BEGIN Records for processing
(* ===== verification/MemoryArena.v ===== *)
(** * The simple memory arena (tensorflow/lite/simple_memory_arena.{h,cc})

    Offset assignment inside one buffer for allocations with usage intervals
    ([Allocate] and the [Purge]/[Calculate] operations on the active allocations) and the
    buffer itself ([ResizableAlignedBuffer], [Commit], [ResolveAlloc]).  [size_t]
    arithmetic wraps; the theorems state the bounds under which it does not. *)
From S2P Require Import Prelude Heap.

(** ** Data *)

Record ArenaAllocWithUsageInterval := mkAlloc {
  offset : Z; size : Z; tensor : Z; first_node : Z; last_node : Z }.

Definition alloc_reset : ArenaAllocWithUsageInterval := mkAlloc 0 0 (-1) (-1) (-1).

(** [operator<]. *)
Definition alloc_ltb (a b : ArenaAllocWithUsageInterval) : bool := offset a <? offset b.

Record PointerAlignedPointerPair := mkPair { pointer : Z; aligned_pointer : Z }.

Record ResizableAlignedBuffer := mkBuffer {
  buffer_ : PointerAlignedPointerPair; data_size_ : Z; alignment_ : Z; buf_subgraph_index_ : Z }.

Definition ResizableAlignedBuffer_init (alignment subgraph_index : Z) : ResizableAlignedBuffer :=
  mkBuffer (mkPair 0 0) 0 alignment subgraph_index.

Record SimpleMemoryArena := mkArena {
  committed_ : bool; high_water_mark_ : Z; underlying_buffer_ : ResizableAlignedBuffer;
  active_allocs_ : list ArenaAllocWithUsageInterval }.

Definition SimpleMemoryArena_init (arena_alignment subgraph_index : Z) : SimpleMemoryArena :=
  mkArena false 0 (ResizableAlignedBuffer_init arena_alignment subgraph_index) [].

Definition set_active (l : list ArenaAllocWithUsageInterval) (a : SimpleMemoryArena) :=
  mkArena (committed_ a) (high_water_mark_ a) (underlying_buffer_ a) l.

(** ** Offset assignment *)

(** [AlignTo] at [T = size_t]. *)
Definition AlignTo (alignment off : Z) : Z :=
  if off mod alignment =? 0 then off
  else size_wrap (off + (alignment - off mod alignment)).

Definition with_tensor (t : Z) (a : ArenaAllocWithUsageInterval) :=
  mkAlloc (offset a) (size a) t (first_node a) (last_node a).

(** The second half of both purges: erase the allocations marked with tensor -1. *)
Definition erase_marked (l : list ArenaAllocWithUsageInterval) :=
  filter (fun a => tensor a <> -1) l.

Definition PurgeAfter (node : Z) (a : SimpleMemoryArena) : SimpleMemoryArena :=
  set_active (erase_marked
    ((fun al => if node <? first_node al then with_tensor (-1) al else al) <$> active_allocs_ a)) a.

Definition PurgeActiveAllocs (node : Z) (a : SimpleMemoryArena) : SimpleMemoryArena :=
  set_active (erase_marked
    ((fun al => if last_node al <? node then with_tensor (-1) al else al) <$> active_allocs_ a)) a.

Definition CalculateActiveAllocs `{StdSort} (allocs : list ArenaAllocWithUsageInterval)
    (node : Z) (a : SimpleMemoryArena) : SimpleMemoryArena :=
  set_active (std_sort alloc_ltb
    (filter (fun al => first_node al <= node /\ node <= last_node al) allocs)) a.

Definition ResetAllocs (a : SimpleMemoryArena) : SimpleMemoryArena := set_active [] a.

Definition kOffsetNotAssigned : Z := SIZE_MAX.

(** The loop of [Allocate] over the active allocations: best gap, its fit, and the end of
    the allocations passed so far. *)
Fixpoint best_fit_loop (alignment sz fn ln : Z) (allocs : list ArenaAllocWithUsageInterval)
    (best_offset best_offset_fit current_offset : Z) : Z * Z :=
  match allocs with
  | [] => (best_offset, current_offset)
  | alloc :: rest =>
    if (last_node alloc <? fn) || (ln <? first_node alloc)
    then best_fit_loop alignment sz fn ln rest best_offset best_offset_fit current_offset
    else
      let aligned := AlignTo alignment current_offset in
      let '(best_offset, best_offset_fit) :=
        if (size_wrap (aligned + sz) <=? offset alloc) &&
           (size_wrap (offset alloc - aligned) <? best_offset_fit)
        then (aligned, size_wrap (offset alloc - current_offset))
        else (best_offset, best_offset_fit) in
      let current_offset := Z.max current_offset (size_wrap (offset alloc + size alloc)) in
      if best_offset_fit =? 0 then (best_offset, current_offset)
      else best_fit_loop alignment sz fn ln rest best_offset best_offset_fit current_offset
  end.

(** The offset [Allocate] settles on: the best gap, or the end of what is in use. *)
Definition choose_offset (alignment sz fn ln : Z) (allocs : list ArenaAllocWithUsageInterval) : Z :=
  let '(best_offset, current_offset) :=
    best_fit_loop alignment sz fn ln allocs kOffsetNotAssigned kOffsetNotAssigned 0 in
  if best_offset =? kOffsetNotAssigned then AlignTo alignment current_offset else best_offset.

(** [std::upper_bound] followed by [insert], on a sorted vector. *)
Fixpoint upper_bound_insert (x : ArenaAllocWithUsageInterval)
    (l : list ArenaAllocWithUsageInterval) : list ArenaAllocWithUsageInterval :=
  match l with
  | [] => [x]
  | y :: l' => if alloc_ltb x y then x :: l else y :: upper_bound_insert x l'
  end.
END Records for processing
= What the task requires =
Of the lines above, extract only those from the line with "((fun al => if node" to the line with "if best_offset =?", both included, exactly as written.

= Result =
    ((fun al => if node <? first_node al then with_tensor (-1) al else al) <$> active_allocs_ a)) a.

Definition PurgeActiveAllocs (node : Z) (a : SimpleMemoryArena) : SimpleMemoryArena :=
  set_active (erase_marked
    ((fun al => if last_node al <? node then with_tensor (-1) al else al) <$> active_allocs_ a)) a.

Definition CalculateActiveAllocs `{StdSort} (allocs : list ArenaAllocWithUsageInterval)
    (node : Z) (a : SimpleMemoryArena) : SimpleMemoryArena :=
  set_active (std_sort alloc_ltb
    (filter (fun al => first_node al <= node /\ node <= last_node al) allocs)) a.

Definition ResetAllocs (a : SimpleMemoryArena) : SimpleMemoryArena := set_active [] a.

Definition kOffsetNotAssigned : Z := SIZE_MAX.

(** The loop of [Allocate] over the active allocations: best gap, its fit, and the end of
    the allocations passed so far. *)
Fixpoint best_fit_loop (alignment sz fn ln : Z) (allocs : list ArenaAllocWithUsageInterval)
    (best_offset best_offset_fit current_offset : Z) : Z * Z :=
  match allocs with
  | [] => (best_offset, current_offset)
  | alloc :: rest =>
    if (last_node alloc <? fn) || (ln <? first_node alloc)
    then best_fit_loop alignment sz fn ln rest best_offset best_offset_fit current_offset
    else
      let aligned := AlignTo alignment current_offset in
      let '(best_offset, best_offset_fit) :=
        if (size_wrap (aligned + sz) <=? offset alloc) &&
           (size_wrap (offset alloc - aligned) <? best_offset_fit)
        then (aligned, size_wrap (offset alloc - current_offset))
        else (best_offset, best_offset_fit) in
      let current_offset := Z.max current_offset (size_wrap (offset alloc + size alloc)) in
      if best_offset_fit =? 0 then (best_offset, current_offset)
      else best_fit_loop alignment sz fn ln rest best_offset best_offset_fit current_offset
  end.

(** The offset [Allocate] settles on: the best gap, or the end of what is in use. *)
Definition choose_offset (alignment sz fn ln : Z) (allocs : list ArenaAllocWithUsageInterval) : Z :=
  let '(best_offset, current_offset) :=
    best_fit_loop alignment sz fn ln allocs kOffsetNotAssigned kOffsetNotAssigned 0 in
  if best_offset =? kOffsetNotAssigned then AlignTo alignment current_offset else best_offset.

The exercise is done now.